Dan percayalah, kalimat berikut
ini saya buat bukan untuk para fundies, bukan untuk beberapa orang, ini adalah
untuk sesuatu yang sangat personal, ini untuk saya, kamu, dan semua yang memiliki
sesuatu yang bisa dipercaya. Dan percayalah bigot adalah manifestasi
ketidakpercayaan atas sesuatu yang dipercaya. Bigot adalah sebuah usaha untuk
meyakinkan diri sendiri bahwa apa yang tidak kita percayai itu jelek. Karena tanpa
memiliki rasa benci pada pemikiran yang lain, akan muncul sebuah keingintahuan
yang bermuara pada pembelajaran, dan pembelajaran dapat membuktikan bahwa apa
yang kita yakini selama ini meragukan. Dalam kata yang lebih singkat, bigot
adalah mekanisme pertahanan diri dari orang-orang lemah yang tidak yakin dengan
kualitas pribadinya. Jangan bigot sama mantan karena kamu takut sadar kamu yang
salah ya *BECANDA YANG SERIUS ALERT.pokoknya jangan bigot.

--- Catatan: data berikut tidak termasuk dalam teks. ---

(** * Expense tracker backend: a shallow embedding of [backend.py]

    The development follows the layout of the Python module:
    - text helpers ([str.strip], truthiness, [str()]);
    - the part of the [decimal] module that [_parse_amount] uses;
    - [_parse_amount];
    - [datetime.strptime] for the format [%Y-%m-%d];
    - [hashlib.sha256];
    - true division of integers, which turns minor units into a float;
    - the two SQLite tables, [_row_to_expense], [_get_idempotency_key],
      [create_expense] and [get_expenses];
    - the properties, each checked first on the inputs of the test suite.

    Python [str] values are modelled as Rocq strings whose characters are
    the code points below 256.  Exceptions are explicit: every operation
    that can raise returns a [res]. *)

From Stdlib Require Import ZArith QArith Ascii String List Lia Bool.
From Stdlib Require OrderedTypeEx.
From stdpp Require Import gmap strings list sorting.

Local Open Scope string_scope.
Local Open Scope Z_scope.

(** ** Exceptions *)

Inductive exn : Set :=
| InvalidOperation
| ValueError
| TypeError
| AttributeError
| OverflowError
| DecimalOverflow
| ZeroDivisionError
| IntegrityError
| OperationalError.

Inductive res (A : Type) : Type :=
| Ok (a : A)
| Raise (e : exn).
Arguments Ok {A} a.
Arguments Raise {A} e.

#[global] Instance res_bind : MBind res := fun A B (k : A -> res B) (m : res A) =>
  match m with
  | Ok a => k a
  | Raise e => Raise e
  end.

#[global] Instance res_ret : MRet res := fun A (a : A) => Ok a.

(** [try: m except (e1, e2, ...): h] *)
Definition try_except {A : Type} (m : res A) (caught : exn -> bool) (h : res A) : res A :=
  match m with
  | Ok a => Ok a
  | Raise e => if caught e then h else Raise e
  end.

(** ** Text helpers *)

Module Text.

(** [str.isspace] on the code points below 256: TAB..CR, FS..US, SPACE,
    NEL (0x85) and NBSP (0xA0). *)
Definition is_space (c : ascii) : bool :=
  let n := Z.of_N (N_of_ascii c) in
  ((9 <=? n) && (n <=? 13)) || ((28 <=? n) && (n <=? 32))
  || (n =? 133) || (n =? 160).

Definition is_empty (s : string) : bool :=
  match s with
  | EmptyString => true
  | String _ _ => false
  end.

Fixpoint lstrip (s : string) : string :=
  match s with
  | EmptyString => EmptyString
  | String c s' => if is_space c then lstrip s' else s
  end.

Fixpoint rstrip (s : string) : string :=
  match s with
  | EmptyString => EmptyString
  | String c s' =>
      let r := rstrip s' in
      if is_space c && is_empty r then EmptyString else String c r
  end.

(** [s.strip()] *)
Definition strip (s : string) : string := rstrip (lstrip s).

Definition is_digit (c : ascii) : bool :=
  let n := Z.of_N (N_of_ascii c) in (48 <=? n) && (n <=? 57).

Definition digit_val (c : ascii) : Z := Z.of_N (N_of_ascii c) - 48.

(** ASCII lower-casing, used where Python matches with [re.IGNORECASE]. *)
Definition lower (c : ascii) : ascii :=
  let n := N_of_ascii c in
  if ((65 <=? n) && (n <=? 90))%N then ascii_of_N (n + 32) else c.

Fixpoint lower_str (s : string) : string :=
  match s with
  | EmptyString => EmptyString
  | String c s' => String (lower c) (lower_str s')
  end.

(** The value of a run of decimal digits, most significant first. *)
Fixpoint digits_val (acc : Z) (s : string) : Z :=
  match s with
  | EmptyString => acc
  | String c s' => digits_val (10 * acc + digit_val c) s'
  end.

Fixpoint all_digits (s : string) : bool :=
  match s with
  | EmptyString => true
  | String c s' => is_digit c && all_digits s'
  end.

(** Split a string into its longest prefix of digits and the rest. *)
Fixpoint span_digits (s : string) : string * string :=
  match s with
  | EmptyString => (EmptyString, EmptyString)
  | String c s' =>
      if is_digit c
      then let '(d, r) := span_digits s' in (String c d, r)
      else (EmptyString, s)
  end.

(** The decimal digits of a number that is not negative, most
    significant first, in front of [acc]. *)
Fixpoint digits_of_pos_fuel (fuel : nat) (n : Z) (acc : string) : string :=
  match fuel with
  | O => acc
  | S f =>
      let acc' := String (ascii_of_N (Z.to_N (48 + n mod 10))) acc in
      if n <? 10 then acc' else digits_of_pos_fuel f (n / 10) acc'
  end.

Asik. Keren juga kan meski udah
lama ga nulis. Masih bisa nulis ngaco kayak gini. Lega rasanya kalau habis
nulis itu. Abis kalo ngomong jarang ada yang dengerin sih. *GALAU ALERT . kalo
nulis kan bisa baca sendiri, terus kontra argumen sendiri. Terus ngobrol
sendiri akhirnya kayak orang bego. Gapapa bego yang penting ga bigot.
Udah deh, udah 40 menit aja nih
nulis ginian. Mau lanjut belajar buat skripsi lagi. Asik. Meski liburan
tuntutan dosbing tetep jalan. Dosbing saya apaan sih. Masayaaa.....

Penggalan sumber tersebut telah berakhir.